Mimicking mineral neogenesis for the clean synthesis of metal–organic materials from mineral feedstocks: coordination polymers, MOFs and metal oxide separation

Abstract

We present a systematic study of a mild approach for the activation of metal oxides, involving reactivity and self-assembly in the solid state, which enables their solvent-free chemical separation and direct solvent-free and low-energy conversion into coordination polymers and open metal–organic frameworks (MOFs). The approach is inspired by geological biomineralization processes known as mineral weathering, in which long-term exposure of oxide or sulfide minerals to molecules of biological origin leads to their conversion into simple coordination polymers.
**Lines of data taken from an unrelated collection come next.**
(** C7: once a session gives evidence only, because another enrollment took over, the binding was confirmed or reset or
    the instance retired, no later batch of that session is recorded, whatever happens in between. *)
Theorem demotion_is_final calls calls' session s io batch r s'
    (Hdemoted : sessions_of (iw_db (after calls)) !! session = Some s) (Hcap : se_capability s = CapabilityEvidenceOnly)
    (Hbatch : ba_SessionID batch = session)
    (Hcall : applyBatch io batch (nd_sync (iw_db (after (calls ++ calls')))) = (Ok r, s')) :
  re_Disposition r <> ResultDispositionRecorded.
Proof.
  intros Hrec. pose proof (reachable_inv (calls ++ calls')) as Hw.
  destruct (recorded_collects _ _ _ _ _ Hw Hcall Hrec) as (_ & s1 & _ & _ & Hs1 & _ & Hfull & _).
  pose proof (ad_sessions _ _ (run_advances calls' _ (reachable_inv calls))) as Hstay. rewrite <- run_app in Hstay.
  destruct (Hstay session (se_monitoring_instance_id s) (se_fingerprint_hash s) (se_token_hash s) (se_capability s)) as (c & Ec & Hc).
  { unfold session_view. rewrite lookup_fmap, Hdemoted. done. }
  unfold session_view in Ec. rewrite lookup_fmap, <- Hbatch, Hs1 in Ec. injection Ec as _ _ _ Ec.
  rewrite Hcap in Hc. specialize (Hc ltac:(done)).
  by assert (CapabilityFull = CapabilityEvidenceOnly) by congruence.
Qed.

(** C13: while the operator neither confirms another machine nor resets the binding, an instance stays bound to the
    same machine, through enrollments with valid tokens, rejections, retirement and every other operation. *)
Theorem rebind_needs_operator calls calls' id row
    (Hrow : read_row id (iw_db (after calls)) = Some row) (Hbound : bn_Fingerprint (ic_binding row.2) <> "")
    (Hquiet : forall e, (id, e) ∈ drop (length (iw_ledger (after calls))) (iw_ledger (after (calls ++ calls'))) ->
                moves_binding e = false) :
  exists row', read_row id (iw_db (after (calls ++ calls'))) = Some row' /\
    bn_Fingerprint (ic_binding row'.2) = bn_Fingerprint (ic_binding row.2).
Proof.
  pose proof (reachable_inv calls) as Hw. pose proof (run_advances calls' _ Hw) as [Hw' _ [l El]]. rewrite <- run_app in *.
  rewrite El, drop_app_length in Hquiet. destruct (wi_books _ Hw id) as (b & Eb & Hr & _).
  destruct (wi_books _ Hw' id) as (b' & Eb' & Hr' & _). rewrite El in Eb'. unfold instance_book in *.
  rewrite events_of_app, replay_app, Eb in Eb'.
  assert (bound_to (bk_binding b) = Some (bn_Fingerprint (ic_binding row.2))) as Hb.
  { unfold instance_view in Hr. rewrite Hrow in Hr. destruct Hr as [Hb _].
    destruct (bk_binding b); cbn in *; destruct_and!; subst; done. }
  eapply bound_stays in Eb'; [|apply Forall_forall; intros e He; by apply Hquiet, events_of_elem|exact Hb].
  unfold instance_view in Hr'. destruct (read_row id (iw_db (after (calls ++ calls')))) as [row'|]; cbn in Hr'; [|by subst b'].
  exists row'. split; [done|]. destruct Hr' as [Hb' _]. destruct (bk_binding b'); cbn in *; destruct_and!; congruence.
Qed.

(** * Admission *)

Lemma plain_trimmed s :
  Forall (fun a => 33 <= Ascii.nat_of_ascii a < 128)%nat (String.list_ascii_of_string s) -> strings_TrimSpace s = s.
Proof.
  assert (forall s1 s2 s3 l, (forall a, (33 <= Ascii.nat_of_ascii a < 128)%nat -> s1 a = false) ->
    (forall a b, (33 <= Ascii.nat_of_ascii a < 128)%nat -> (33 <= Ascii.nat_of_ascii b < 128)%nat -> s2 a b = false) ->
    (forall a b c, (33 <= Ascii.nat_of_ascii a < 128)%nat -> (33 <= Ascii.nat_of_ascii c < 128)%nat -> s3 a b c = false) ->
    Forall (fun a => 33 <= Ascii.nat_of_ascii a < 128)%nat l -> no_space_prefix s1 s2 s3 l) as Hno.
  { intros s1 s2 s3 l H1 H2 H3 Hl. destruct l as [|a [|b [|c l]]]; cbn; [done|..];
      repeat match goal with H : Forall _ (_ :: _) |- _ => apply Forall_cons in H as [? H] end; repeat split; auto. }
  assert (forall a, (33 <= Ascii.nat_of_ascii a < 128)%nat -> space1 a = false) as S1.
  { intros a Ha. destruct (space1 a) eqn:E; [|done]. apply space1_range in E. lia. }
  assert (forall a b, (33 <= Ascii.nat_of_ascii a < 128)%nat -> space2 a b = false) as S2.
  { intros a b Ha. destruct (space2 a b) eqn:E; [|done]. apply space2_range in E. lia. }
  assert (forall a b c, (33 <= Ascii.nat_of_ascii a < 128)%nat -> space3 a b c = false) as S3.
  { intros a b c Ha. destruct (space3 a b c) eqn:E; [|done]. apply space3_range in E. lia. }
  intros Hs. apply trimmed_id; apply Hno; auto. by apply Forall_rev.
Qed.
This proof-of-principle study shows how mineral neogenesis can be mimicked in the laboratory to provide coordination polymers directly from metal oxides without a significant input of either thermal or mechanical energy, or solvents. We show that such “aging” is accelerated by increased humidity, a mild temperature increase and/or brief mechanical activation, enabling the transformation of a variety of high-melting (800 °C–2800 °C) transition (Mn^II, Co^II, Ni^II, Cu^II, and Zn) and main group (Mg and Pb^II) oxides at or near room temperature. Accelerated aging reactions are readily scaled to at least 10 grams and can be templated for the synthesis of two-dimensional and three-dimensional anionic frameworks of Zn, Ni(II) and Co(II). Finally, we demonstrate how this biomineralization-inspired approach provides an unprecedented opportunity for solvent-free chemical segregation of base metals, such as Cu, Zn and Pb, in their oxide form under mild conditions.